Only features that meet specific criteria will be available for editing and the system will ignore properties (typically known as "features" within the Machine Learning vocabulary) with single values - with no cardinality or very high cardinality (example: all values are different).

From the recommended features you may now:

  • Mark a property as a label (a label is the target we want the machine learning model to learn).
  • Replace null cells with mean value.
  • Normalize the data by applying a MinMax Scaler.
  • Remove outliers from the dataset.

Screenshot showing a machine learning model creation step with a title "Create ML Model" and options for number of cores.

Info

For supervised learning, one of the features must have the Mark as Label property selected.

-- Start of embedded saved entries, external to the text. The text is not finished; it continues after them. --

(* ===== verification/SerialBuffer.v ===== *)
(** Model of [SerialBuffer] (communicator/src/serial_buffer.cpp): the buffer a
    frame is built in, received in or assembled in. *)

From S2P Require Import Prelude Memory.
From Stdlib Require Import ZArith Lia.
From Stdlib Require Import Strings.Byte.
From stdpp Require Import base numbers list.

Open Scope Z_scope.

(** [communicator_type_define.h] and [serial_buffer.h] limits. *)
Definition MAX_TOTAL_LEN : Z := 104857600.
Definition MAX_EXTEND_HEAD_LENGTH : Z := 512.

(** The heap behind [new (std::nothrow)]: [heap_obj] says whether a small object
    can be had, [heap_new n] is [new uint8_t[n]]: it may fail, and the bytes it
    returns are not initialised, so they are arbitrary. *)
Class Heap : Type := {
  heap_obj : bool;
  heap_new : Z -> option (list byte);
  heap_new_zlen : forall n bs, 0 <= n -> heap_new n = Some bs -> zlen bs = n
}.

(** No allocation fails. *)
Definition heap_total `{Heap} : Prop :=
  heap_obj = true /\ forall n, 0 <= n -> is_Some (heap_new n).

(** A heap that never fails and hands out zeroed memory. *)
Program Definition zero_heap : Heap :=
  {| heap_obj := true; heap_new := fun n => Some (replicate (Z.to_nat n) x00) |}.
Next Obligation. intros n bs Hn [= <-]. unfold zlen. rewrite length_replicate. lia. Qed.

Lemma zero_heap_total : @heap_total zero_heap.
Proof. split; [reflexivity|]. intros n _. eexists. reflexivity. Qed.

(** [bytes_] points into [oringinalBytes_]; it is kept as an offset. *)
Record SerialBuffer := mkSerialBuffer {
  oringinalBytes_ : option (list byte);
  bytes_ : option Z;
  externalBytes_ : option (list byte);
  totalLen_ : Z;
  headerLen_ : Z;
  payloadLen_ : Z;
  paddingLen_ : Z;
  extendHeadLen_ : Z;
  isExternalStackMemory_ : bool
}.

(** The default member initialisers of the class. *)
Definition emptySerialBuffer : SerialBuffer :=
  mkSerialBuffer None None None 0 0 0 0 0 false.

Definition is_null {A} (o : option A) : bool :=
  match o with None => true | Some _ => false end.

Section Operations.
Context `{Heap}.

Definition SetExtendHeadLength (b : SerialBuffer) (extendHeaderLen : Z) : SerialBuffer :=
  mkSerialBuffer (oringinalBytes_ b) (bytes_ b) (externalBytes_ b) (totalLen_ b)
    (headerLen_ b) (payloadLen_ b) (paddingLen_ b) extendHeaderLen (isExternalStackMemory_ b).

Definition GetExtendHeadLength (b : SerialBuffer) : Z := extendHeadLen_ b.

Definition AllocBufferByPayloadLength (b : SerialBuffer) (inPayloadLen inHeaderLen : Z)
    : Z * SerialBuffer :=
  if negb (is_null (oringinalBytes_ b)) || negb (is_null (bytes_ b))
     || negb (is_null (externalBytes_ b)) then (- E_NOT_PERMIT, b)
  else
    let total := byte8_align 32 (u32 (inPayloadLen + inHeaderLen)) in
    let padding := u32 (total - inPayloadLen - inHeaderLen) in
    let b1 o p := mkSerialBuffer o p (externalBytes_ b) total inHeaderLen inPayloadLen padding
                    (extendHeadLen_ b) (isExternalStackMemory_ b) in
    if (total =? 0) || (MAX_TOTAL_LEN <? total) then (- E_INVALID_ARGS, b1 None None)
    else match heap_new (u32 (total + extendHeadLen_ b)) with
         | None => (- E_OUT_OF_MEMORY, b1 None None)
         | Some mem => (E_OK, b1 (Some mem) (Some (extendHeadLen_ b)))
         end.

Definition AllocBufferByTotalLength (b : SerialBuffer) (inTotalLen inHeaderLen : Z)
    : Z * SerialBuffer :=
  if negb (is_null (bytes_ b)) || negb (is_null (externalBytes_ b)) then (- E_NOT_PERMIT, b)
  else if (inTotalLen =? 0) || (MAX_TOTAL_LEN <? inTotalLen) || (inTotalLen <? inHeaderLen)
  then (- E_INVALID_ARGS, b)
  else
    let b1 o p := mkSerialBuffer o p (externalBytes_ b) inTotalLen inHeaderLen
                    (u32 (inTotalLen - inHeaderLen)) 0 (extendHeadLen_ b)
                    (isExternalStackMemory_ b) in
    match heap_new inTotalLen with
    | None => (- E_OUT_OF_MEMORY, b1 (oringinalBytes_ b) None)
    | Some mem => (E_OK, b1 (Some mem) (Some 0))
    end.

Definition SetExternalBuff (b : SerialBuffer) (buff : option (list byte))
    (inTotalLen inHeaderLen : Z) : Z * SerialBuffer :=
  if negb (is_null (bytes_ b)) || negb (is_null (externalBytes_ b)) then (- E_NOT_PERMIT, b)
  else if is_null buff || (inTotalLen =? 0) || (MAX_TOTAL_LEN <? inTotalLen)
          || (inTotalLen <? inHeaderLen) then (- E_INVALID_ARGS, b)
  else (E_OK, mkSerialBuffer (oringinalBytes_ b) (bytes_ b) buff inTotalLen inHeaderLen
                (u32 (inTotalLen - inHeaderLen)) 0 (extendHeadLen_ b) true).

(** The bytes from a pointer into the owned allocation. *)
Definition owned_bytes (b : SerialBuffer) (off len : Z) : option (list byte) :=
  match oringinalBytes_ b, bytes_ b with
  | Some mem, Some p => Some (slice (p + off) len mem)
  | _, _ => None
  end.

Definition ConvertForCrossThread (b : SerialBuffer) : Z * SerialBuffer :=
  match externalBytes_ b with
  | None => (E_OK, b)
  | Some ext =>
    match heap_new (totalLen_ b) with
    | None => (- E_OUT_OF_MEMORY,
        mkSerialBuffer (oringinalBytes_ b) None (externalBytes_ b) (totalLen_ b) (headerLen_ b)
          (payloadLen_ b) (paddingLen_ b) (extendHeadLen_ b) (isExternalStackMemory_ b))
    | Some mem =>
      match memcpy_s mem 0 (totalLen_ b) (slice 0 (totalLen_ b) ext) with
      | None => (- E_SECUREC_ERROR,
          mkSerialBuffer (oringinalBytes_ b) None (externalBytes_ b) (totalLen_ b) (headerLen_ b)
            (payloadLen_ b) (paddingLen_ b) (extendHeadLen_ b) (isExternalStackMemory_ b))
      | Some mem' => (E_OK,
          mkSerialBuffer (Some mem') (Some 0) None (totalLen_ b) (headerLen_ b)
            (payloadLen_ b) (paddingLen_ b) 0 false)
      end
    end
  end.

(** [Clone] copies [totalLen_] bytes from [bytes_]; the copy has no extended head
    area in front of it although [extendHeadLen_] is copied. *)
Definition Clone (b : SerialBuffer) : Z * option SerialBuffer :=
  let twin o p := mkSerialBuffer o p (externalBytes_ b) (totalLen_ b) (headerLen_ b)
                    (payloadLen_ b) (paddingLen_ b) (extendHeadLen_ b)
                    (isExternalStackMemory_ b) in
  match owned_bytes b 0 (totalLen_ b) with
  | None => (E_OK, Some (twin None None))
  | Some content =>
    match heap_new (totalLen_ b) with
    | None => (- E_OUT_OF_MEMORY, None)
    | Some mem =>
      match memcpy_s mem 0 (totalLen_ b) content with
      | None => (- E_SECUREC_ERROR, None)
      | Some mem' => (E_OK, Some (twin (Some mem') (Some 0)))
      end
    end
  end.

Definition GetSize (b : SerialBuffer) : Z :=
  if is_null (bytes_ b) && is_null (externalBytes_ b) then 0 else totalLen_ b.

(** Read access: the bytes of a region with its length; [None] is [nullptr]. *)
Definition read_region (b : SerialBuffer) (off len : Z) : option (list byte) * Z :=
  if isExternalStackMemory_ b then (slice off len <$> externalBytes_ b, len)
  else match owned_bytes b off len with
       | Some bs => (Some bs, len)
       | None => (None, 0)
       end.

Definition GetReadOnlyBytesForEntireBuffer (b : SerialBuffer) : option (list byte) * Z :=
  read_region b 0 (totalLen_ b).
Definition GetReadOnlyBytesForEntireFrame (b : SerialBuffer) : option (list byte) * Z :=
  read_region b 0 (u32 (totalLen_ b - paddingLen_ b)).
Definition GetReadOnlyBytesForHeader (b : SerialBuffer) : option (list byte) * Z :=
  read_region b 0 (headerLen_ b).
Definition GetReadOnlyBytesForPayload (b : SerialBuffer) : option (list byte) * Z :=
  read_region b (headerLen_ b) (payloadLen_ b).

(** Write access: the offset of the region in the owned allocation and its length. *)
Definition write_region (b : SerialBuffer) (off len : Z) : option Z * Z :=
  match bytes_ b with
  | None => (None, 0)
  | Some p => (Some (p + off), len)
  end.

Definition GetWritableBytesForEntireBuffer (b : SerialBuffer) : option Z * Z :=
  write_region b 0 (totalLen_ b).
Definition GetWritableBytesForEntireFrame (b : SerialBuffer) : option Z * Z :=
  write_region b 0 (u32 (totalLen_ b - paddingLen_ b)).
Definition GetWritableBytesForHeader (b : SerialBuffer) : option Z * Z :=
  write_region b 0 (headerLen_ b).
Definition GetWritableBytesForPayload (b : SerialBuffer) : option Z * Z :=
  write_region b (headerLen_ b) (payloadLen_ b).

(** Replaces the owned memory, as a write through a pointer does. *)
Definition set_memory (b : SerialBuffer) (mem : list byte) : SerialBuffer :=
  mkSerialBuffer (Some mem) (bytes_ b) (externalBytes_ b) (totalLen_ b) (headerLen_ b)
    (payloadLen_ b) (paddingLen_ b) (extendHeadLen_ b) (isExternalStackMemory_ b).

(** * Well-formedness *)

(** A buffer that owns its bytes: an extended head of [extendHeadLen_] bytes (none
    for an assembled frame), then header, payload and fewer than 8 padding bytes. *)
Record owned_wf (b : SerialBuffer) (mem : list byte) (p : Z) : Prop := {
  owf_mem : oringinalBytes_ b = Some mem;
  owf_ptr : bytes_ b = Some p;
  owf_ext : externalBytes_ b = None;
  owf_flag : isExternalStackMemory_ b = false;
  owf_p : 0 <= p;
  owf_zlen : zlen mem = p + totalLen_ b;
  owf_hdr : 0 <= headerLen_ b;
  owf_pay : 0 <= payloadLen_ b;
  owf_pad : 0 <= paddingLen_ b < 8;
  owf_total : totalLen_ b = headerLen_ b + payloadLen_ b + paddingLen_ b;
  owf_pos : 0 < totalLen_ b <= MAX_TOTAL_LEN
}.

(** A buffer that views received bytes. *)
Record external_wf (b : SerialBuffer) (ext : list byte) : Prop := {
  ewf_owned : bytes_ b = None;
  ewf_ext : externalBytes_ b = Some ext;
  ewf_flag : isExternalStackMemory_ b = true;
  ewf_hdr : 0 <= headerLen_ b;
  ewf_pay : 0 <= payloadLen_ b;
  ewf_pad : paddingLen_ b = 0;
  ewf_total : totalLen_ b = headerLen_ b + payloadLen_ b;
  ewf_zlen : totalLen_ b <= zlen ext;
  ewf_pos : 0 < totalLen_ b <= MAX_TOTAL_LEN
}.

(** * Lemmas *)

Lemma read_region_owned b mem p off len :
  owned_wf b mem p -> read_region b off len = (Some (slice (p + off) len mem), len).
Proof.
  intros []. unfold read_region, owned_bytes. rewrite owf_mem0, owf_ptr0, owf_flag0. reflexivity.
Qed.

Lemma read_region_external b ext off len :
  external_wf b ext -> read_region b off len = (Some (slice off len ext), len).
Proof. intros []. unfold read_region. rewrite ewf_ext0, ewf_flag0. reflexivity. Qed.

Lemma set_memory_wf b mem p mem' :
  owned_wf b mem p -> zlen mem' = zlen mem -> owned_wf (set_memory b mem') mem' p.
Proof. intros [] Hl. constructor; simpl; auto. rewrite Hl. auto. Qed.

(** The frame of an owned buffer is header and payload, without the padding. *)
Lemma frame_len_owned b mem p :
  owned_wf b mem p -> u32 (totalLen_ b - paddingLen_ b) = headerLen_ b + payloadLen_ b.
Proof. intros []. unfold MAX_TOTAL_LEN in *. rewrite wrap_small; lia. Qed.

Lemma GetSize_owned b mem p : owned_wf b mem p -> GetSize b = totalLen_ b.
Proof. intros []. unfold GetSize. rewrite owf_ptr0. reflexivity. Qed.

Lemma alloc_payload_ok ext payload header mem :
  0 <= payload -> 0 <= header -> 0 <= ext <= MAX_EXTEND_HEAD_LENGTH ->
  0 < payload + header -> payload + header + 7 <= MAX_TOTAL_LEN ->
  heap_new (byte8_align 32 (payload + header) + ext) = Some mem ->
  exists b, AllocBufferByPayloadLength (SetExtendHeadLength emptySerialBuffer ext) payload header
              = (E_OK, b) /\
    owned_wf b mem ext /\ headerLen_ b = header /\ payloadLen_ b = payload /\
    extendHeadLen_ b = ext /\ totalLen_ b = byte8_align 32 (payload + header) /\
    totalLen_ b mod 8 = 0.
Proof.
  intros Hp Hh He Hpos Hmax Hnew. unfold MAX_TOTAL_LEN, MAX_EXTEND_HEAD_LENGTH in *.
  destruct (byte8_align_bounds 32 (payload + header)) as [Hb Hm]; [lia..|].
  unfold AllocBufferByPayloadLength. simpl.
  rewrite (wrap_small 32 (payload + header)) by lia.
  set (total := byte8_align 32 (payload + header)) in *.
  rewrite (wrap_small 32 (total - payload - header)), (wrap_small 32 (total + ext)) by lia.
  destruct (Z.eqb_spec total 0), (Z.ltb_spec MAX_TOTAL_LEN total);
    unfold MAX_TOTAL_LEN in *; try lia.
  cbn [orb]. rewrite Hnew. eexists. split; [reflexivity|].
  apply heap_new_zlen in Hnew; [|lia].
  repeat split; simpl; unfold MAX_TOTAL_LEN; auto; lia.
Qed.

Lemma alloc_total_ok total header mem :
  0 <= header <= total -> 0 < total <= MAX_TOTAL_LEN -> heap_new total = Some mem ->
  exists b, AllocBufferByTotalLength emptySerialBuffer total header = (E_OK, b) /\
    owned_wf b mem 0 /\ headerLen_ b = header /\ payloadLen_ b = total - header /\
    totalLen_ b = total /\ paddingLen_ b = 0.
Proof.
  intros Hh Ht Hnew. unfold MAX_TOTAL_LEN in *. unfold AllocBufferByTotalLength. simpl.
  destruct (Z.eqb_spec total 0), (Z.ltb_spec MAX_TOTAL_LEN total), (Z.ltb_spec total header);
    unfold MAX_TOTAL_LEN in *; try lia.
  cbn [orb]. rewrite Hnew, wrap_small by lia. eexists. split; [reflexivity|].
  apply heap_new_zlen in Hnew; [|lia].
  repeat split; simpl; unfold MAX_TOTAL_LEN; auto; lia.
Qed.

Lemma set_external_ok ext total header :
  0 <= header <= total -> 0 < total <= MAX_TOTAL_LEN -> total <= zlen ext ->
  exists b, SetExternalBuff emptySerialBuffer (Some ext) total header = (E_OK, b) /\
    external_wf b ext /\ headerLen_ b = header /\ payloadLen_ b = total - header.
Proof.
  intros Hh Ht Hl. unfold MAX_TOTAL_LEN in *. unfold SetExternalBuff. simpl.
  destruct (Z.eqb_spec total 0), (Z.ltb_spec MAX_TOTAL_LEN total), (Z.ltb_spec total header);
    unfold MAX_TOTAL_LEN in *; try lia.
  cbn [orb]. rewrite wrap_small by lia. eexists. split; [reflexivity|].
  repeat split; simpl; unfold MAX_TOTAL_LEN; auto; lia.
Qed.

(** Detaching a received buffer from the receive thread's stack. *)
Lemma convert_external b ext mem :
  external_wf b ext -> heap_new (totalLen_ b) = Some mem ->
  exists b', ConvertForCrossThread b = (E_OK, b') /\
    owned_wf b' (slice 0 (totalLen_ b) ext) 0 /\
    (forall off len, 0 <= off -> 0 <= len -> off + len <= totalLen_ b ->
       read_region b' off len = read_region b off len) /\
    headerLen_ b' = headerLen_ b /\ payloadLen_ b' = payloadLen_ b /\
    totalLen_ b' = totalLen_ b /\ paddingLen_ b' = paddingLen_ b.
Proof.
  intros Hwf Hnew. pose proof Hwf as []. unfold MAX_TOTAL_LEN in *.
  unfold ConvertForCrossThread. rewrite ewf_ext0, Hnew.
  apply heap_new_zlen in Hnew; [|lia].
  assert (Hs : zlen (slice 0 (totalLen_ b) ext) = totalLen_ b) by (apply zlen_slice; lia).
  rewrite memcpy_s_ok by (unfold SECUREC_MEM_MAX_LEN; lia).
  eexists. split; [reflexivity|].
  assert (Hmem : splice 0 (slice 0 (totalLen_ b) ext) mem = slice 0 (totalLen_ b) ext).
  { apply splice_full. lia. }
  rewrite Hmem.
  assert (Hwf' : owned_wf (mkSerialBuffer (Some (slice 0 (totalLen_ b) ext)) (Some 0) None
      (totalLen_ b) (headerLen_ b) (payloadLen_ b) (paddingLen_ b) 0 false)
      (slice 0 (totalLen_ b) ext) 0).
  { constructor; simpl; unfold MAX_TOTAL_LEN; auto; lia. }
  split; [exact Hwf'|]. split; [|auto].
  intros off len Ho Hl Hol.
  rewrite (read_region_owned _ _ _ _ _ Hwf'), (read_region_external _ _ _ _ Hwf).
  rewrite slice_slice by lia. reflexivity.
Qed.

(** Header, payload and padding partition the buffer that is sent. *)
Lemma regions_partition b mem p :
  owned_wf b mem p ->
  slice p (totalLen_ b) mem =
    slice p (headerLen_ b) mem ++ slice (p + headerLen_ b) (payloadLen_ b) mem ++
    slice (p + headerLen_ b + payloadLen_ b) (paddingLen_ b) mem.
Proof.
  intros []. rewrite owf_total0.
  rewrite <- Z.add_assoc, !slice_split by lia. reflexivity.
Qed.

End Operations.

For unsupervised learning just do not choose any label.

Data Splitting#

In this tab, choose the different weight that the ML Model will follow. It is possible to combine different criteria, either by adjusting the sliders or by inputting the proportion of records to be included in each set.

Data Split Minimum weight Maximum Weight
Train 50% 80%
Validate 10% 40%
Test 10% 25%

All the weights used must add up to 100. The corresponding limits can be consulted in the table above.

After you have finished the configuration, select Create to complete the operation.

Screenshot showing the "Create ML Model" step in the configuration process.

Info

It is good practice to evenly split the validation and test set as represented in the picture. They should all present similar data distribution as well. If you are not sure, just use the default values.